§ **EXERCISE REQUIREMENTS**
Would you copy out each line of the records below that includes the word "keypair"?

++++ MATERIAL PROVIDED

(* ===== verification/Checkpoints.v ===== *)
(** Attested checkpoints: coordination gates whose resolution is signed, the
    statements of the [checkpoints] table, the local resolution and the
    receive side of a federated one ([src/src/models/checkpoint.rs],
    [src/src/checkpoints/mod.rs]). *)
From S2P Require Import Prelude.
From S2P Require Import Sql.
From S2P Require Import BTree.
From S2P Require Import Bytes.
From S2P Require Import Json.
From S2P Require Import Memory.
From S2P Require Import Capability.
From S2P Require Import Attestation.

(* ------------------------------------------------------------------ *)
(** * Data: [models/checkpoint.rs] *)

Inductive ConditionType : Type :=
| Approval | ExternalSignal | ConditionPredicate | Deadline | AuditHeadWitness | GovernanceVerdict
| GovernanceEnforcement | EpochAdvance | PeerHeadEntanglement.

#[global] Instance ConditionType_eq_dec : EqDecision ConditionType.
Proof. solve_decision. Defined.

Definition ConditionType_as_str (t : ConditionType) : string :=
  match t with
  | Approval => "approval"
  | ExternalSignal => "external_signal"
  | ConditionPredicate => "condition_predicate"
  | Deadline => "deadline"
  | AuditHeadWitness => "audit_head_witness"
  | GovernanceVerdict => "governance_verdict"
  | GovernanceEnforcement => "governance_enforcement"
  | EpochAdvance => "epoch_advance"
  | PeerHeadEntanglement => "peer_head_entanglement"
  end.

Definition ConditionType_from_str (s : string) : option ConditionType :=
  if decide (s = "approval") then Some Approval
  else if decide (s = "external_signal") then Some ExternalSignal
  else if decide (s = "condition_predicate") then Some ConditionPredicate
  else if decide (s = "deadline") then Some Deadline
  else if decide (s = "audit_head_witness") then Some AuditHeadWitness
  else if decide (s = "governance_verdict") then Some GovernanceVerdict
  else if decide (s = "governance_enforcement") then Some GovernanceEnforcement
  else if decide (s = "epoch_advance") then Some EpochAdvance
  else if decide (s = "peer_head_entanglement") then Some PeerHeadEntanglement
  else None.

Inductive CheckpointState : Type := CpPending | CpResolved | CpRejected | CpExpired.

#[global] Instance CheckpointState_eq_dec : EqDecision CheckpointState.
Proof. solve_decision. Defined.

Definition CheckpointState_as_str (s : CheckpointState) : string :=
  match s with
  | CpPending => "pending"
  | CpResolved => "resolved"
  | CpRejected => "rejected"
  | CpExpired => "expired"
  end.

Definition CheckpointState_from_str (s : string) : option CheckpointState :=
  if decide (s = "pending") then Some CpPending
  else if decide (s = "resolved") then Some CpResolved
  else if decide (s = "rejected") then Some CpRejected
  else if decide (s = "expired") then Some CpExpired
  else None.

#[global] Instance ConditionType_wire : WireEnum ConditionType ConditionType_as_str ConditionType_from_str.
Proof. solve_wire_enum ConditionType_from_str. Qed.
#[global] Instance CheckpointState_wire : WireEnum CheckpointState CheckpointState_as_str CheckpointState_from_str.
Proof. solve_wire_enum CheckpointState_from_str. Qed.

Record Checkpoint : Type := mkCheckpoint {
  cp_id : string;
  cp_namespace : string;
  cp_title : string;
  cp_condition_type : ConditionType;
  cp_condition : value;
  cp_state : CheckpointState;
  cp_created_by : string;
  cp_resolved_by : option string;
  cp_resolution : option string;
  cp_resolution_note : option string;
  cp_signature : bytes;
  cp_resolver_pubkey : bytes;
  cp_created_at : Z;
  cp_deadline_at : option Z;
  cp_resolved_at : option Z;
  cp_metadata : value
}.

(** A row of [checkpoints]; the attestation columns may be NULL. *)
Record checkpoint_row : Type := mkCheckpointRow {
  cr_id : string;
  cr_namespace : string;
  cr_title : string;
  cr_condition_type : string;
  cr_condition : string;
  cr_state : string;
  cr_created_by : string;
  cr_resolved_by : option string;
  cr_resolution : option string;
  cr_resolution_note : option string;
  cr_signature : option bytes;
  cr_resolver_pubkey : option bytes;
  cr_created_at : Z;
  cr_deadline_at : option Z;
  cr_resolved_at : option Z;
  cr_metadata : string
}.

Abbreviation CheckpointDb := (gmap string checkpoint_row).

Definition with_attestation (sig pubkey : bytes) (c : Checkpoint) : Checkpoint :=
  mkCheckpoint (cp_id c) (cp_namespace c) (cp_title c) (cp_condition_type c) (cp_condition c) (cp_state c)
    (cp_created_by c) (cp_resolved_by c) (cp_resolution c) (cp_resolution_note c) sig pubkey (cp_created_at c)
    (cp_deadline_at c) (cp_resolved_at c) (cp_metadata c).

(** [UPDATE checkpoints SET state, resolved_by, resolution, resolution_note,
    resolved_at]. *)
Definition set_resolution (state : CheckpointState) (resolved_by resolution note : option string)
    (resolved_at : option Z) (r : checkpoint_row) : checkpoint_row :=
  mkCheckpointRow (cr_id r) (cr_namespace r) (cr_title r) (cr_condition_type r) (cr_condition r)
    (CheckpointState_as_str state) (cr_created_by r) resolved_by resolution note (cr_signature r)
    (cr_resolver_pubkey r) (cr_created_at r) (cr_deadline_at r) resolved_at (cr_metadata r).

(** [UPDATE checkpoints SET signature, resolver_pubkey]. *)
Definition set_attestation (sig pubkey : bytes) (r : checkpoint_row) : checkpoint_row :=
  mkCheckpointRow (cr_id r) (cr_namespace r) (cr_title r) (cr_condition_type r) (cr_condition r) (cr_state r)
    (cr_created_by r) (cr_resolved_by r) (cr_resolution r) (cr_resolution_note r) (Some sig) (Some pubkey)
    (cr_created_at r) (cr_deadline_at r) (cr_resolved_at r) (cr_metadata r).

(* ------------------------------------------------------------------ *)
(** * Operations: [checkpoints/mod.rs] *)

Inductive InboundResolutionOutcome : Type := InboundApplied | InboundNoop | InboundConflict.

(** Why a resolution fails after its first statement. *)
Inductive ResolveError : Type := ResolutionSignFailed (e : SignError).

Section with_libs.
Context {CC : CapCrypto} {JC : JsonCodec}.

Definition resolution_signable (c : Checkpoint) : SignableCheckpointResolution :=
  mkSignableResolution (cp_id c) (cp_namespace c) (CheckpointState_as_str (cp_state c))
    (default "" (cp_resolved_by c)) (cp_resolution c) (default 0%Z (cp_resolved_at c)).

#[global] Instance Checkpoint_attested : Attested Checkpoint := {
  att_payload c := canonical_cbor_checkpoint_resolution (resolution_signable c);
  att_signature := cp_signature;
  att_pubkey := cp_resolver_pubkey;
  att_put := with_attestation
}.

#[global] Instance Checkpoint_attested_laws : AttestedLaws Checkpoint.
Proof. by split. Qed.

Definition sign_resolution_into {KB : KeyBytes CC} (c : Checkpoint) (keypair : AgentKeypair) :
    result Checkpoint SignError := sign_row c keypair.
Definition verify {KB : KeyBytes CC} (c : Checkpoint) : bool := verify_row c.

Definition row_to_checkpoint (r : checkpoint_row) : Checkpoint :=
  mkCheckpoint (cr_id r) (cr_namespace r) (cr_title r)
    (default Approval (ConditionType_from_str (cr_condition_type r)))
    (default JNull (json_from_str (cr_condition r)))
    (default CpPending (CheckpointState_from_str (cr_state r)))
    (cr_created_by r) (cr_resolved_by r) (cr_resolution r) (cr_resolution_note r)
    (default [] (cr_signature r)) (default [] (cr_resolver_pubkey r))
    (cr_created_at r) (cr_deadline_at r) (cr_resolved_at r) (default JNull (json_from_str (cr_metadata r))).

(** The bound parameters of the [INSERT]: the attestation is never NULL. *)
Definition checkpoint_to_row (c : Checkpoint) : checkpoint_row :=
  mkCheckpointRow (cp_id c) (cp_namespace c) (cp_title c) (ConditionType_as_str (cp_condition_type c))
    (json_to_string (cp_condition c)) (CheckpointState_as_str (cp_state c)) (cp_created_by c) (cp_resolved_by c)
    (cp_resolution c) (cp_resolution_note c) (Some (cp_signature c)) (Some (cp_resolver_pubkey c))
    (cp_created_at c) (cp_deadline_at c) (cp_resolved_at c) (json_to_string (cp_metadata c)).

Definition insert (db : CheckpointDb) (c : Checkpoint) : result (CheckpointDb * string) sql_error :=
  match db !! cp_id c with
  | Some _ => Err ConstraintPrimaryKey
  | None => Ok (<[cp_id c := checkpoint_to_row c]> db, cp_id c)
  end.

Definition get (db : CheckpointDb) (id : string) : option Checkpoint := row_to_checkpoint <$> db !! id.

Definition query_where (namespace : string) (condition_type : option ConditionType)
    (state : option CheckpointState) (r : checkpoint_row) : bool :=
  bool_decide (cr_namespace r = namespace)
  && match condition_type with
     | Some t => bool_decide (cr_condition_type r = ConditionType_as_str t) | None => true end
  && match state with
     | Some st => bool_decide (cr_state r = CheckpointState_as_str st) | None => true end.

++++++++

§ **ANSWER AREA**
Definition sign_resolution_into {KB : KeyBytes CC} (c : Checkpoint) (keypair : AgentKeypair) :
    result Checkpoint SignError := sign_row c keypair.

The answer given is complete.